La raison de mon exigence est toute simple ; la voici : la farine utilisée par votre boulanger n’est pas la même que la vôtre ! Eh oui, bien que vous les achetiez toutes deux chez le même meunier et qu’elles proviennent toutes deux des mêmes épis gorgés du soleil de nos fertiles plaines. Car votre boulanger entrepose longtemps à l’avance dans un endroit bien sec de son établi de grandes quantités de cette farine, de manière à n’en jamais être dépourvu.
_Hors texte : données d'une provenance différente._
(** ** The depth gate and the unconditional write *)

(** C6. For every delta processed with threshold [max_depth = k], an update
    whose pre-batch depth is [>= k] produces no event, and the write is made
    all the same: after the batch, the volume stored at that price ([0.0]
    standing for an absent level) is the last new volume given for that
    price in the batch. *)
Theorem depth_gate_keeps_the_write (self : LOBEventExtractor)
    (asks_rows bids_rows : rows) (idx : Z)
    (us1 : list Update) (u : Update) (us2 : list Update) :
  cache_ok self ->
  books_unique self ->
  delta_updates self asks_rows bids_rows idx = us1 ++ u :: us2 ->
  let side := u_side u in
  let p := fst (u_row u) in
  let vol := snd (u_row u) in
  let self' := fst (process_delta self asks_rows bids_rows idx) in
  (max_depth self <= Z.of_nat (rank (fresh_view self side) side p) ->
   u_events u = [])
  /\ (Py.isnan p = false ->
      no_other_write u us2 ->
      dict_get (book self' side) p 0 = (if Py.eq vol 0 then 0%float else vol)
      /\ dict_mem (book self' side) p = negb (Py.eq vol 0)).
Proof.
  intros Hok Huniq Hsplit. cbn zeta.
  pose proof (delta_updates_shape self asks_rows bids_rows idx) as Hshape.
  pose proof (delta_updates_chain self asks_rows bids_rows idx) as Hch.
  pose proof (delta_updates_rank self asks_rows bids_rows idx Hok) as Hpin.
  pose proof (proj1 (delta_updates_invariant books_unique
                       (fun side s p vol => books_unique_step side s p vol)
                       self asks_rows bids_rows idx Huniq)) as Hu.
  pose proof (proj2 (chain_max_depth _ _ _ Hch)) as Hmax.
  rewrite Hsplit in Hshape, Hch, Hpin, Hu, Hmax.
  apply Forall_elt in Hshape, Hpin, Hu, Hmax.
  destruct Hshape as [Hev Hafter].
  split.
  - intros Hdeep. rewrite Hev. unfold classify.
    rewrite Hpin, Hmax.
    apply Z.ltb_ge in Hdeep. now rewrite Hdeep.
  - intros Hp Hfresh.
    apply chain_split in Hch. destruct Hch as (_ & _ & Hch).
    rewrite process_delta_updates. cbn [fst].
    rewrite book_invalidate_sorted.
    pose proof (books_unique_book _ (u_side u) Hu) as Hub.
    split.
    + rewrite (chain_get_other _ _ _ _ _ Hch Hfresh).
      rewrite Hafter, book_with_book_same.
      now apply dict_get_upsert_same.
    + rewrite (chain_mem_other _ _ _ _ _ Hch Hfresh).
      rewrite Hafter, book_with_book_same.
      now apply dict_mem_upsert_same.
Qed.

(** Behind the threshold [max_depth = 1], the delta
    [asks=[[102,7],[102,0],[102,9]]] on the book of scenario A writes the
    level 102, at pre-batch depth 1, three times: no event, and the book ends
    with the last volume, 9. *)
Lemma depth_gate_keeps_the_write_witness :
  cache_ok book_A1
  /\ books_unique book_A1
  /\ u_events (nth_update 2 deep_writes) = []
  /\ snd (process_delta book_A1 [(102, 7); (102, 0); (102, 9)]%float [] 6) = []
  /\ dict_get
       (asks (fst (process_delta book_A1
                     [(102, 7); (102, 0); (102, 9)]%float [] 6))) 102 0
     = 9%float.
Proof.
  assert (Hok : cache_ok book_A1) by (split; left; reflexivity).
  assert (Hu : books_unique book_A1) by (split; reflexivity).
  split; [exact Hok|]. split; [exact Hu|].
  destruct (depth_gate_keeps_the_write book_A1
              [(102, 7); (102, 0); (102, 9)]%float [] 6
              [nth_update 0 deep_writes; nth_update 1 deep_writes]
              (nth_update 2 deep_writes) [] Hok Hu eq_refl) as [H1 H2].
  split; [apply H1; vm_compute; discriminate|].
  split; [reflexivity|].
  apply H2; [reflexivity|constructor].
Defined.

(** * Further properties of the extractor *)

(** ** More float facts *)

Section FloatOrder.

Import SpecFloat.

Ltac sf_cmp :=
  repeat match goal with
         | |- context [Pos.compare_cont Eq ?a ?b] =>
             rewrite (Pos.compare_cont_spec a b Eq); cbn [Pos.switch_Eq]
         end;
  repeat match goal with
         | |- context [Z.compare ?a ?b] => destruct (Z.compare_spec a b)
         | |- context [Pos.compare ?a ?b] => destruct (Pos.compare_spec a b)
         end;
  cbn; intros; subst; try reflexivity; try discriminate; try lia.

Ltac sf_signs :=
  repeat match goal with s : bool |- _ => destruct s end.

Lemma SFleb_trans (a b c : spec_float) :
  SFleb a b = true -> SFleb b c = true -> SFleb a c = true.
Proof.
  unfold SFleb, SFcompare.
  destruct a as [sa|sa| |sa ma ea], b as [sb|sb| |sb mb eb],
           c as [sc|sc| |sc mc ec];
    try (intros; discriminate); sf_signs;
    try (intros; reflexivity); try (intros; discriminate); sf_cmp.
Qed.

Lemma SFltb_leb (a b : spec_float) : SFltb a b = true -> SFleb a b = true.
Proof. unfold SFltb, SFleb. destruct (SFcompare a b) as [[]|]; congruence. Qed.

Lemma SFleb_total (a b : spec_float) :
  a <> S754_nan -> b <> S754_nan -> SFltb b a = false -> SFleb a b = true.
Proof.
  unfold SFleb, SFltb, SFcompare.
  destruct a as [sa|sa| |sa ma ea], b as [sb|sb| |sb mb eb];
    try congruence; sf_signs; intros _ _;
    try (intros; reflexivity); try (intros; discriminate); sf_cmp.
Qed.

Lemma SFleb_refl (a : spec_float) : a <> S754_nan -> SFleb a a = true.
Proof.
  unfold SFleb, SFcompare. destruct a as [s|s| |s m e]; try congruence;
    try destruct s; intros _; try reflexivity; sf_cmp.
Qed.

Lemma SFltb_not_eqb (a b : spec_float) : SFltb a b = true -> SFeqb b a = false.
Proof.
  unfold SFeqb, SFltb, SFcompare.
  destruct a as [sa|sa| |sa ma ea], b as [sb|sb| |sb mb eb];
    try congruence; sf_signs;
    try (intros; reflexivity); try (intros; discriminate); sf_cmp.
Qed.

Lemma SFltb_opp (a : spec_float) :
  SFltb a (S754_zero false) = true -> SFltb (S754_zero false) (SFopp a) = true.
Proof.
  unfold SFltb, SFcompare, SFopp.
  destruct a as [s|s| |s m e]; try discriminate; now destruct s.
Qed.

Lemma isnan_Prim2SF (x : float) :
  Py.isnan x = false -> Prim2SF x <> S754_nan.
Proof.
  unfold Py.isnan, is_nan. rewrite eqb_spec. intros H E. rewrite E in H.
  discriminate.
Qed.

Lemma py_le_trans (x y z : float) :
  Py.le x y = true -> Py.le y z = true -> Py.le x z = true.
Proof. unfold Py.le. rewrite !leb_spec. apply SFleb_trans. Qed.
Et cette farine, contrairement à la vôtre, travaille. Elle entame une légère fermentation qui lui donne une acidité mais aussi une légèreté supérieures à la vôtre, si bien que les alvéoles du pain s’en ressentent. Naturellement, nos palais abrutis n’y voient que du feu, mais la soupe, elle, ne s’y trompe pas. Ses petites particules douces et voluptueuses se logent bien mieux dans la mie et les alvéoles du pain de votre boulanger.
La réussite de la recette reposant essentiellement sur la texture finale du pain, que l’on retire une fois complètement imbibé, et que l’on plonge alors dans une friture de belle huile provençale bien chaude, le respect de cette stricte consigne conditionnera certainement le rendu final de votre plat.